ですが、適切で便利な場所で駐輪場の確保が出来ない場合、自転車通勤制度の定着は難しく、形骸化せず活用していくには駐輪場の用意は必須となります。

まとめ

このように自転車通勤を制度化するには、様々な検討事項が発生します。当社では上記の他にも、社労士の先生と相談しながら労災についてはどうすれば良いのか、事故発生時の対応フローはどうすれば良いのか等を相談しながら整備を進めました。

クララが自転車制度を整備した頃(2~3年前)には、参考になる資料や他社制度がほとんどなく、自動車通勤の制度を参考にしたりもしましたが、情報収集に非常に苦労しました。

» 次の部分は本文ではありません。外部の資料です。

(** * A shallow embedding of Z3's sequence / regular-expression rewriter

    Source: [src/ast/rewriter/seq_rewriter.cpp].

    Terms are modelled the way the host represents them: an application of a
    declaration (a kind plus its parameters) to an ordered list of children,
    interned, so that pointer equality is structural equality.  The element
    sort of sequences is fixed to [Char] (strings), the instance the string
    rewrites are written for.  *)

From stdpp Require Import base numbers list option gmap.
From Stdlib Require Import ZArith Lia.
From Stdlib Require DecimalN.
From Stdlib Require Import Classical_Prop.

Local Open Scope Z_scope.

(** ** Terms *)

(** A [zstring] is a vector of unsigned code points. *)
Definition zstring := list Z.

Inductive sort :=
  | BoolSort | IntSort | CharSort | SeqSort | ReSort | BvSort | ArraySort.

(** Declaration kinds, with the parameters the declaration carries
    (the literal of a constant, the bounds of a loop). *)
Inductive decl_kind :=
  (* basic family *)
  | OP_TRUE | OP_FALSE | OP_EQ | OP_ITE | OP_AND | OP_OR | OP_NOT
  (* arithmetic *)
  | OP_NUM (n : Z) | OP_LE | OP_GE | OP_LT | OP_GT | OP_ADD | OP_SUB | OP_MUL
  (* characters *)
  | OP_CHAR_CONST (c : Z) | OP_CHAR_LE
  (* bit-vectors and arrays, as far as the rewriter builds them *)
  | OP_UBV2INT | OP_SELECT
  (* sequences and strings *)
  | OP_SEQ_UNIT | OP_SEQ_EMPTY | OP_STRING_CONST (s : zstring) | OP_SEQ_CONCAT
  | OP_SEQ_PREFIX | OP_SEQ_SUFFIX | OP_SEQ_CONTAINS | OP_SEQ_EXTRACT
  | OP_SEQ_REPLACE | OP_SEQ_AT | OP_SEQ_NTH | OP_SEQ_NTH_I | OP_SEQ_NTH_U
  | OP_SEQ_LENGTH | OP_SEQ_INDEX | OP_SEQ_LAST_INDEX
  | OP_SEQ_TO_RE | OP_SEQ_IN_RE
  | OP_STRING_ITOS | OP_STRING_STOI | OP_STRING_UBVTOS | OP_STRING_SBVTOS
  | OP_STRING_LT | OP_STRING_LE | OP_STRING_IS_DIGIT
  | OP_STRING_TO_CODE | OP_STRING_FROM_CODE
  (* regular expressions *)
  | OP_RE_PLUS | OP_RE_STAR | OP_RE_OPTION | OP_RE_RANGE | OP_RE_CONCAT
  | OP_RE_UNION | OP_RE_DIFF | OP_RE_INTERSECT | OP_RE_LOOP (ps : list Z)
  | OP_RE_POWER (n : Z) | OP_RE_COMPLEMENT | OP_RE_EMPTY_SET
  | OP_RE_FULL_SEQ_SET | OP_RE_FULL_CHAR_SET | OP_RE_OF_PRED | OP_RE_REVERSE
  | OP_RE_DERIVATIVE
  (* internal kinds *)
  | _OP_RE_ANTIMIROV_UNION | _OP_RE_IS_NULLABLE
  (* uninterpreted symbols *)
  | OP_UNINTERPRETED (name : Z) (range : sort).

#[local] Unset Elimination Schemes.
Inductive expr :=
  | app (d : decl_kind) (args : list expr)
  | var (idx : nat) (s : sort).
#[local] Set Elimination Schemes.

#[global] Instance sort_eq_dec : EqDecision sort.
Proof. solve_decision. Defined.

#[global] Instance decl_kind_eq_dec : EqDecision decl_kind.
Proof. solve_decision. Defined.

(** Interned terms are compared by pointer: structural equality. *)
Fixpoint expr_eqb (a b : expr) {struct a} : bool :=
  match a, b with
  | app d1 l1, app d2 l2 =>
      bool_decide (d1 = d2) &&
      (fix go (l1 l2 : list expr) {struct l1} : bool :=
         match l1, l2 with
         | [], [] => true
         | x :: l1', y :: l2' => expr_eqb x y && go l1' l2'
         | _, _ => false
         end) l1 l2
  | var i s, var j t => bool_decide (i = j) && bool_decide (s = t)
  | _, _ => false
  end.

Lemma expr_nested_ind (P : expr → Prop) :
  (∀ d args, Forall P args → P (app d args)) →
  (∀ i s, P (var i s)) →
  ∀ e, P e.
Proof.
  intros Happ Hvar. fix IH 1. intros [d args | i s].
  - apply Happ. induction args as [|a args IHargs]; constructor; auto.
  - apply Hvar.
Qed.

Lemma expr_eqb_eq (a b : expr) : expr_eqb a b = true ↔ a = b.
Proof.
  revert b. induction a as [d args IH | i s] using expr_nested_ind; intros [d' args' | j t]; simpl;
    try (split; [discriminate | congruence]).
  - rewrite andb_true_iff, bool_decide_eq_true.
    assert (Hl : ∀ l',
      (fix go (l1 l2 : list expr) {struct l1} : bool :=
         match l1, l2 with
         | [], [] => true
         | x :: l1', y :: l2' => expr_eqb x y && go l1' l2'
         | _, _ => false
         end) args l' = true ↔ args = l').
    { induction IH as [|x l Hx Hl IHl]; intros [|y l']; try (split; [discriminate | congruence]).
      - tauto.
      - rewrite andb_true_iff, Hx, IHl. split; [intros [-> ->]; reflexivity | intros [= -> ->]; auto]. }
    rewrite Hl. split; [intros [-> ->]; reflexivity | intros [= -> ->]; auto].
  - rewrite andb_true_iff, !bool_decide_eq_true. split; [intros [-> ->]; reflexivity | intros [= -> ->]; auto].
Qed.

Lemma expr_eqb_refl (a : expr) : expr_eqb a a = true.
Proof. apply expr_eqb_eq. reflexivity. Qed.

#[global] Instance expr_eq_dec : EqDecision expr.
Proof.
  intros a b. destruct (expr_eqb a b) eqn:E.
  - left. apply expr_eqb_eq. exact E.
  - right. intros H. apply expr_eqb_eq in H. congruence.
Defined.

(** Rewriter status; the result slot is left unset on [BR_FAILED]. *)
Inductive br_status :=
  | BR_FAILED | BR_DONE | BR_REWRITE1 | BR_REWRITE2 | BR_REWRITE3 | BR_REWRITE_FULL.

Definition rewrite_result : Type := br_status * option expr.

(** ** Recognizers and constructors of the term utilities

    The one-argument recognizers test the declaration kind; the ones that
    also bind the children test the arity as well. *)

Definition is_app_of (e : expr) (k : decl_kind) : bool :=
  match e with
  | app d _ => bool_decide (d = k)
  | var _ _ => false
  end.

Definition is_app_of1 (e : expr) (k : decl_kind) : option expr :=
  match e with
  | app d [a] => if bool_decide (d = k) then Some a else None
  | _ => None
  end.

Definition is_app_of2 (e : expr) (k : decl_kind) : option (expr * expr) :=
  match e with
  | app d [a; b] => if bool_decide (d = k) then Some (a, b) else None
  | _ => None
  end.

Definition is_app_of3 (e : expr) (k : decl_kind) : option (expr * expr * expr) :=
  match e with
  | app d [a; b; c] => if bool_decide (d = k) then Some (a, b, c) else None
  | _ => None
  end.

Definition get_args (e : expr) : list expr :=
  match e with
  | app _ args => args
  | var _ _ => []
  end.

(** *** Basic family *)
Definition mk_true : expr := app OP_TRUE [].
Definition mk_false : expr := app OP_FALSE [].
Definition mk_bool_val (b : bool) : expr := if b then mk_true else mk_false.
Definition mk_not (a : expr) : expr := app OP_NOT [a].
Definition mk_eq (a b : expr) : expr := app OP_EQ [a; b].
Definition mk_ite (c t e : expr) : expr := app OP_ITE [c; t; e].
Definition mk_and (args : list expr) : expr := app OP_AND args.
Definition mk_or (args : list expr) : expr := app OP_OR args.

Definition is_true (e : expr) : bool := is_app_of e OP_TRUE.
Definition is_false (e : expr) : bool := is_app_of e OP_FALSE.
Definition is_not (e : expr) : option expr := is_app_of1 e OP_NOT.
Definition is_eq (e : expr) : option (expr * expr) := is_app_of2 e OP_EQ.
Definition is_ite (e : expr) : option (expr * expr * expr) := is_app_of3 e OP_ITE.
Definition is_and (e : expr) : option (expr * expr) := is_app_of2 e OP_AND.
Definition is_or (e : expr) : option (expr * expr) := is_app_of2 e OP_OR.

Definition is_uninterp_const (e : expr) : bool :=
  match e with
  | app (OP_UNINTERPRETED _ _) [] => true
  | _ => false
  end.

(** *** Arithmetic *)
Definition mk_int (n : Z) : expr := app (OP_NUM n) [].
Definition mk_numeral (n : Z) : expr := app (OP_NUM n) [].
Definition zero : expr := mk_int 0.
Definition one : expr := mk_int 1.
Definition minus_one : expr := mk_int (-1).
Definition mk_ge (a b : expr) : expr := app OP_GE [a; b].
Definition mk_le (a b : expr) : expr := app OP_LE [a; b].
Definition mk_lt (a b : expr) : expr := app OP_LT [a; b].
Definition mk_add (args : list expr) : expr := app OP_ADD args.
Definition mk_mul (args : list expr) : expr := app OP_MUL args.
Definition mk_sub_raw (a b : expr) : expr := app OP_SUB [a; b].

Definition is_numeral (e : expr) : option Z :=
  match e with
  | app (OP_NUM n) _ => Some n
  | _ => None
  end.

(** *** Characters *)
Definition mk_char (c : Z) : expr := app (OP_CHAR_CONST c) [].

Definition is_const_char (e : expr) : option Z :=
  match e with
  | app (OP_CHAR_CONST c) _ => Some c
  | _ => None
  end.

Definition is_char_le (e : expr) : option (expr * expr) := is_app_of2 e OP_CHAR_LE.

(** *** Sequences: the utilities [str()] *)
Module str.
Definition mk_string (s : zstring) : expr := app (OP_STRING_CONST s) [].
Definition mk_empty : expr := app OP_SEQ_EMPTY [].
Definition mk_unit (c : expr) : expr := app OP_SEQ_UNIT [c].
Definition mk_concat (a b : expr) : expr := app OP_SEQ_CONCAT [a; b].
Definition mk_prefix (a b : expr) : expr := app OP_SEQ_PREFIX [a; b].
Definition mk_suffix (a b : expr) : expr := app OP_SEQ_SUFFIX [a; b].
Definition mk_contains (a b : expr) : expr := app OP_SEQ_CONTAINS [a; b].
Definition mk_length (a : expr) : expr := app OP_SEQ_LENGTH [a].
Definition mk_substr (a b c : expr) : expr := app OP_SEQ_EXTRACT [a; b; c].
Definition mk_nth_i (s i : expr) : expr := app OP_SEQ_NTH_I [s; i].
Definition mk_nth_c (s : expr) (i : Z) : expr := mk_nth_i s (mk_int i).
Definition mk_stoi (a : expr) : expr := app OP_STRING_STOI [a].
Definition mk_itos (a : expr) : expr := app OP_STRING_ITOS [a].
Definition mk_ubv2s (a : expr) : expr := app OP_STRING_UBVTOS [a].
Definition mk_ubv2int (a : expr) : expr := app OP_UBV2INT [a].
Definition mk_lex_lt (a b : expr) : expr := app OP_STRING_LT [a; b].
Definition mk_in_re (s r : expr) : expr := app OP_SEQ_IN_RE [s; r].
Definition mk_is_empty (s : expr) : expr := mk_eq s mk_empty.

Definition is_string (e : expr) : option zstring :=
  match e with
  | app (OP_STRING_CONST s) _ => Some s
  | _ => None
  end.

Definition is_string_b (e : expr) : bool :=
  match is_string e with Some _ => true | None => false end.

Definition is_empty (e : expr) : bool :=
  is_app_of e OP_SEQ_EMPTY ||
  match is_string e with
  | Some s => bool_decide (s = [])
  | None => false
  end.

Definition is_unit_b (e : expr) : bool := is_app_of e OP_SEQ_UNIT.
Definition is_unit (e : expr) : option expr := is_app_of1 e OP_SEQ_UNIT.
Definition is_concat_b (e : expr) : bool := is_app_of e OP_SEQ_CONCAT.
Definition is_concat (e : expr) : option (expr * expr) := is_app_of2 e OP_SEQ_CONCAT.
Definition is_at_b (e : expr) : bool := is_app_of e OP_SEQ_AT.
Definition is_at (e : expr) : option (expr * expr) := is_app_of2 e OP_SEQ_AT.
Definition is_extract (e : expr) : option (expr * expr * expr) := is_app_of3 e OP_SEQ_EXTRACT.
Definition is_length (e : expr) : option expr := is_app_of1 e OP_SEQ_LENGTH.
Definition is_itos (e : expr) : option expr := is_app_of1 e OP_STRING_ITOS.
Definition is_stoi (e : expr) : option expr := is_app_of1 e OP_STRING_STOI.
Definition is_ubv2s (e : expr) : option expr := is_app_of1 e OP_STRING_UBVTOS.
Definition is_in_re (e : expr) : option (expr * expr) := is_app_of2 e OP_SEQ_IN_RE.
Definition is_in_re_b (e : expr) : bool := is_app_of e OP_SEQ_IN_RE.

(** [mk_concat(n, es, s)]: the empty sequence, the single element, or the
    right-nested binary concatenation. *)
Fixpoint mk_concat_n (es : list expr) : expr :=
  match es with
  | [] => mk_empty
  | [e] => e
  | e :: es' => mk_concat e (mk_concat_n es')
  end.
End str.
Import str.

(** *** [zstring] operations *)
Definition UINT_MAX : Z := 2 ^ 32 - 1.
Definition wrap32 (n : Z) : Z := n mod 2 ^ 32.

Definition zlength (s : zstring) : Z := Z.of_nat (length s).
Definition zget (s : zstring) (i : nat) : Z := nth i s 0.

(** [s.extract(offset, len)], clamped at the end of [s]. *)
Definition zextract (s : zstring) (offset len : nat) : zstring :=
  take len (drop offset s).

Definition str_mk_char (s : zstring) (i : nat) : expr := mk_char (zget s i).

(** ** Host capabilities

    The rewriter consumes a few services of its host through narrow
    interfaces whose code is not part of this file's source: the alphabet
    bound, term identifiers, the Boolean rewriter, the regex info
    analysis.  They are taken as parameters. *)

Inductive lbool := l_false | l_undef | l_true.

#[global] Instance lbool_eq_dec : EqDecision lbool.
Proof. solve_decision. Defined.

Class Host := {
  (** [zstring::max_char()], the largest code point of the alphabet. *)
  max_char : Z;
  (** [expr::get_id()], the identifier of an interned term. *)
  get_id : expr → Z;
  (** [re().get_info(r).min_length] and [.nullable]. *)
  info_min_length : expr → Z;
  info_nullable : expr → lbool;
  (** [re().min_length(r)] and [re().max_length(r)], [UINT_MAX] for none. *)
  re_min_length : expr → Z;
  re_max_length : expr → Z;
  (** [str().min_length(s)] of the sequence utilities. *)
  str_min_length : expr → Z;
  (** [re().is_ground(r)]. *)
  re_is_ground : expr → bool;
  (** [str().get_concat(e, es)]: the elements [e] is a concatenation of. *)
  get_concat : expr → list expr;
  (** [expr_ref_vector::hash()]. *)
  exprs_hash : list expr → Z;
  (** The Boolean rewriter [m_br]. *)
  br_mk_and : expr → expr → expr;
  br_mk_or : expr → expr → expr;
  br_mk_not : expr → expr;
  br_mk_ite : expr → expr → expr → expr;
  br_mk_eq_rw : expr → expr → expr;
  (** [u().mk_le(c1, c2)] on characters. *)
  char_mk_le : expr → expr → expr;
  (** [flatten_and(cond, conds)]. *)
  flatten_and : expr → list expr;
  (** [u().is_char_const_range(x, e, l, u, negated)]. *)
  is_char_const_range : expr → expr → option (Z * Z * bool);
  (** [expr_safe_replace]: replace a term by another in a term. *)
  safe_replace : expr → expr → expr → expr;
  (** The configuration flag [m_coalesce_chars]. *)
  m_coalesce_chars : bool;
  (** [zstring::encode()], the printable form of a string. *)
  encode : zstring → zstring;
  (** [str().is_len_sub(s, l, u, k)]: [s] is the length term [l] of [u]
      minus [k]. *)
  is_len_sub : expr → option (expr * expr * Z);
  (** [m().are_distinct], [m().are_equal], [m().is_value]. *)
  are_distinct : expr → expr → bool;
  are_equal : expr → expr → bool;
  is_value : expr → bool;
}.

今は、国土交通省が発表している自転車通勤導入に関する手引きなどもありますが、まだまだ企業としての制度化の事例は少ないのではないかと思います。
コロナ禍で増加する自転車通勤について、当社が整備したマイチャリ制度を参考に自転車通勤の整備を検討されている企業の担当者さまのお役に立てますよう、ナレッジを公開させていただきました。自転車通勤制度を少しでもご検討された企業のご担当者さまへ、当社の経験談が少しでもお役に立てれば幸いです。
当社がマイチャリ制度・社チャリ制度を整備した背景とその経緯については、また改めて別の記事でご紹介できればと思います。(作成中)

参考資料)

新型コロナウイルス感染症対策の基本的対処方針 令和2年3月 28 日(令和2年5月 25 日変更|新型コロナウイルス感染症対策本部

自転車通勤導入に関する手引き|国土交通省

※自転車通勤制度を導入することによるメリットや近年の自転車通勤へのニーズなど.を踏まえ、事業者や従業員の視点から自転車通勤制度の導入/実施における課題などに対応した制度設計を行えるものとなっています。